§ **WHAT YOU WILL DO**
Return the records exactly, from the first line through the "if negb (truthy" line.

(Dataset entries)
· · · · · · ·
(** [for f in callback: f is None or f(self)], [k] is the position of the
    head of [cbs] in the list. *)
Fixpoint dispatch (k : nat) (cbs : list pyval) : M world unit :=
  match cbs with
  | [] => ret tt
  | f :: rest =>
    match f with
    | VNone => ret tt
    | VCallable g => call (EvCallback k) g
    | VNotCallable => raise TypeError
    end ;;; dispatch (S k) rest
  end.

(** [[objective_fct(x, *args) for x in X]] *)
Fixpoint evaluate (f : X -> M St F) (xs : list X) : M world (list F) :=
  match xs with
  | [] => ret []
  | x :: rest =>
    v <- call (EvEval x) (f x) ;;
    vs <- evaluate f rest ;;
    ret (v :: vs)
  end.

(** The body of the loop after [citer += 1]; it returns [len(fitvals)]. *)
Definition iteration (a : args) (cbs : list pyval) : M world nat :=
  xs <- call EvAsk (ask o) ;;
  fitvals <- evaluate (objective_fct a) xs ;;
  call EvTell (tell o xs fitvals) ;;;
  call (EvDisp (verb_disp a)) (disp o (verb_disp a)) ;;;
  dispatch 0 cbs ;;;
  ret (length fitvals).

(** [citer >= (iterations if iterations else np.inf)] *)
Definition ceiling_reached (its : option Z) (citer : Z) : bool :=
  match its with
  | None => false
  | Some n => if n =? 0 then false else n <=? citer
  end.

(** How the loop was left: its test became false ([Break], with what
    [stop()] had returned) or the [return self] inside it was reached
    ([Return]); both with the counters [citer] and [cevals] at that
    moment. *)
Inductive ctrl : Type :=
| Break (r : reasons) (citer cevals : Z)
| Return (citer cevals : Z).

Fixpoint while_loop (fuel : nat) (a : args) (cbs : list pyval)
    (citer cevals : Z) (w : world) : option (world * res ctrl) :=
  match fuel with
  | O => None
  | S fuel' =>
    match call EvStop (stop o) w with
    | (w1, Raise e) => Some (w1, Raise e)
    | (w1, Ok r) =>
      if negb (truthy r) || (citer <? min_iterations a) then
        if (maxfun a <=? cevals) || ceiling_reached (iterations a) citer
        then Some (w1, Ok (Return citer cevals))
        else match iteration a cbs w1 with
             | (w2, Raise e) => Some (w2, Raise e)
             | (w2, Ok n) =>
               while_loop fuel' a cbs (citer + 1) (cevals + Z.of_nat n) w2
             end
      else Some (w1, Ok (Break r citer cevals))
    end
  end.

Definition _force_final_logging : M world unit :=
  fun w0 =>
    let w := {| self := self w0;
                trace := trace w0 ++ [EvForceFinalLogging] |} in
    match logger o (self w) with
    | Absent => (w, Raise AttributeError)
    | Present None => (w, Ok tt)
    | Present (Some lg) =>
      let m := match modulo lg with
               | Present z => Z.b2z (negb (z =? 0))
               | Absent => 1
               end in
      match add lg with
      | Absent => (w, Ok tt)
      | Present f =>
        match call (EvLoggerAdd m) (f (Some m)) w with
        | (w1, Ok _) => (w1, Ok tt)
        | (w1, Raise AttributeError) => (w1, Ok tt)
        | (w1, Raise TypeError) => print PSuppressed w1
        | (w1, Raise e) => (w1, Raise e)
        end
      end
    end.

Definition flag (v : option Z) : bool :=
  match v with
  | None => false
  | Some z => negb (z =? 0)
  end.

(** The lines of [optimize] after the loop, up to [return self]. *)
Definition final_output (a : args) : M world unit :=
  _force_final_logging ;;;
  if flag (verb_disp a) then
    call (EvDisp (Some 1)) (disp o (Some 1)) ;;;
    r <- call EvStop (stop o) ;;
    print (PTermination r) ;;;
    r1 <- call EvResult (result o) ;;
    print (PBestF (snd r1)) ;;;
    r0 <- call EvResult (result o) ;;
    print (PSolution (fst r0))
  else ret tt.

(** [iterations is None or min_iterations <= iterations] *)
Definition precondition (a : args) : bool :=
  match iterations a with
  | None => true
  | Some n => min_iterations a <=? n
  end.

(** [optimize]: [None] when [fuel] rounds of the loop were not enough,
    otherwise the world at the end and [Ok tt] for [return self] (the
    instance is [self] of that world) or the exception that left it. *)
Definition optimize (fuel : nat) (a : args) (w : world)
    : option (world * res unit) :=
  if precondition a then
    match _prepare_callback_list (callback a) (self w) with
    | Raise e => Some (w, Raise e)
    | Ok cbs =>
      match while_loop fuel a cbs 0 0 w with
      | None => None
      | Some (w1, Raise e) => Some (w1, Raise e)
      | Some (w1, Ok (Return _ _)) => Some (w1, Ok tt)
      | Some (w1, Ok (Break _ _ _)) => Some (final_output a w1)
      end
    end
  else Some (w, Raise AssertionError).

End Interface.

Arguments VNone {St}.
Arguments VNotCallable {St}.
Arguments CbNone {St}.
Arguments CbNotIterable {St}.
Arguments PTermination {X F} r.
Arguments PBestF {X F} f.
Arguments PSolution {X F} x.
Arguments PSuppressed {X F}.
Arguments EvStop {X F}.
Arguments EvAsk {X F}.
Arguments EvEval {X F} x.
Arguments EvTell {X F}.
Arguments EvDisp {X F} m.
Arguments EvCallback {X F} k.
Arguments EvForceFinalLogging {X F}.
Arguments EvLoggerAdd {X F} m.
Arguments EvResult {X F}.
Arguments EvPrint {X F} p.
Arguments is_eval {X F} e.
Arguments is_ask {X F} e.
Arguments is_flush {X F} e.
Arguments is_callback {X F} e.
Arguments in_iteration {X F} e.
Arguments in_final_output {X F} e.
Arguments after_eval {X F} e.
Arguments in_loop {X F} e.

(** *** The abstract base class itself *)

Module Base.

(** The attributes that [__init__], [initialize] and [tell] touch. *)
Record instance : Type := {
  xstart : attr (list Z);
  more_kwargs : attr (list (string * Z));
  countiter : attr Z;
  xcurrent : attr (list Z)
}.

(** The object before [__init__] runs. *)
Definition blank : instance :=
  {| xstart := Absent; more_kwargs := Absent; countiter := Absent;
     xcurrent := Absent |}.

(** [initialize] raises in its first line; the two assignments below the
    [raise] are not reached. *)
Definition initialize : M instance unit := raise NotImplementedError.

Definition __init__ (xs : list Z) (kw : list (string * Z)) : M instance unit :=
  fun s => initialize {| xstart := Present xs; more_kwargs := Present kw;
                         countiter := countiter s; xcurrent := xcurrent s |}.

Definition ask : M instance (list (list Z)) := raise NotImplementedError.

(** [self.countiter += 1], then [raise NotImplementedError]. *)
Definition tell (solutions : list (list Z)) (function_values : list Z)
    : M instance unit :=
  fun s =>
    match countiter s with
    | Absent => (s, Raise AttributeError)
    | Present n =>
      ({| xstart := xstart s; more_kwargs := more_kwargs s;
          countiter := Present (n + 1); xcurrent := xcurrent s |},
       Raise NotImplementedError)
    end.

Definition stop : M instance reasons := raise NotImplementedError.

Definition disp (m : option Z) : M instance unit := ret tt.

Definition result : M instance (list Z * Z) := raise NotImplementedError.

(** The base class assigns no [logger]. *)
Definition optimizer : OOOptimizer instance (list Z) Z :=
  {| Optimizer.ask := ask; Optimizer.tell := tell; Optimizer.stop := stop;
     Optimizer.disp := disp; Optimizer.result := result;
     logger := fun _ => Absent |}.

(** An instance on which a subclass has set [countiter] to [0]. *)
Definition initialized : instance :=
  {| xstart := Present [0; 0]; more_kwargs := Present [];
     countiter := Present 0; xcurrent := Present [0; 0] |}.

End Base.

(** *** A concrete optimizer to run the driver on

    The candidates are always [[1, 0]] and [[0, 1]], [tell] keeps the better
    one, [stop()] is non-empty once [countiter >= 3]. *)

Module Stub.

Record state : Type := {
  countiter : Z;
  xcurrent : list Z;
  fcurrent : Z;
  lines : nat
}.

Definition init : state :=
  {| countiter := 0; xcurrent := [0; 0]; fcurrent := 0; lines := 0 |}.

Definition sphere (x : list Z) : Z := fold_left (fun acc c => acc + c * c) x 0.

Definition f : list Z -> M state Z := fun x => ret (sphere x).

(** The pair with the least value, the earlier one on ties. *)
Fixpoint best (xs : list (list Z)) (fs : list Z) : option (list Z * Z) :=
  match xs, fs with
  | x :: xs', v :: fs' =>
    match best xs' fs' with
    | Some (xb, fb) => if fb <? v then Some (xb, fb) else Some (x, v)
    | None => Some (x, v)
    end
  | _, _ => None
  end.

Definition ask : M state (list (list Z)) := ret [[1; 0]; [0; 1]].

Definition tell (xs : list (list Z)) (fs : list Z) : M state unit :=
  fun s =>
    let (xb, fb) := match best xs fs with
                    | Some p => p
                    | None => (xcurrent s, fcurrent s)
                    end in
    ({| countiter := countiter s + 1; xcurrent := xb; fcurrent := fb;
        lines := lines s |}, Ok tt).

Definition stop : M state reasons :=
  fun s => (s, Ok (if 3 <=? countiter s then [("maxiter"%string, 3)] else [])).

Definition disp (m : option Z) : M state unit := ret tt.

Definition result : M state (list Z * Z) :=
  fun s => (s, Ok (xcurrent s, fcurrent s)).

Definition add_line : M state unit :=
  fun s => ({| countiter := countiter s; xcurrent := xcurrent s;
               fcurrent := fcurrent s; lines := S (lines s) |}, Ok tt).

(** A logger whose [add] takes the [modulo] keyword. *)
Definition data_logger : logger_obj state :=
  {| modulo := Present 5; add := Present (fun _ => add_line) |}.

(** A logger whose [add] takes no [modulo] keyword. *)
Definition plain_logger : logger_obj state :=
  {| modulo := Absent;
     add := Present (fun m => match m with
                              | None => add_line
                              | Some _ => raise TypeError
                              end) |}.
· · · · · · ·
§ **TASK SOLUTION**
(** [for f in callback: f is None or f(self)], [k] is the position of the
    head of [cbs] in the list. *)
Fixpoint dispatch (k : nat) (cbs : list pyval) : M world unit :=
  match cbs with
  | [] => ret tt
  | f :: rest =>
    match f with
    | VNone => ret tt
    | VCallable g => call (EvCallback k) g
    | VNotCallable => raise TypeError
    end ;;; dispatch (S k) rest
  end.

(** [[objective_fct(x, *args) for x in X]] *)
Fixpoint evaluate (f : X -> M St F) (xs : list X) : M world (list F) :=
  match xs with
  | [] => ret []
  | x :: rest =>
    v <- call (EvEval x) (f x) ;;
    vs <- evaluate f rest ;;
    ret (v :: vs)
  end.

(** The body of the loop after [citer += 1]; it returns [len(fitvals)]. *)
Definition iteration (a : args) (cbs : list pyval) : M world nat :=
  xs <- call EvAsk (ask o) ;;
  fitvals <- evaluate (objective_fct a) xs ;;
  call EvTell (tell o xs fitvals) ;;;
  call (EvDisp (verb_disp a)) (disp o (verb_disp a)) ;;;
  dispatch 0 cbs ;;;
  ret (length fitvals).

(** [citer >= (iterations if iterations else np.inf)] *)
Definition ceiling_reached (its : option Z) (citer : Z) : bool :=
  match its with
  | None => false
  | Some n => if n =? 0 then false else n <=? citer
  end.

(** How the loop was left: its test became false ([Break], with what
    [stop()] had returned) or the [return self] inside it was reached
    ([Return]); both with the counters [citer] and [cevals] at that
    moment. *)
Inductive ctrl : Type :=
| Break (r : reasons) (citer cevals : Z)
| Return (citer cevals : Z).

Fixpoint while_loop (fuel : nat) (a : args) (cbs : list pyval)
    (citer cevals : Z) (w : world) : option (world * res ctrl) :=
  match fuel with
  | O => None
  | S fuel' =>
    match call EvStop (stop o) w with
    | (w1, Raise e) => Some (w1, Raise e)
    | (w1, Ok r) =>
      if negb (truthy r) || (citer <? min_iterations a) then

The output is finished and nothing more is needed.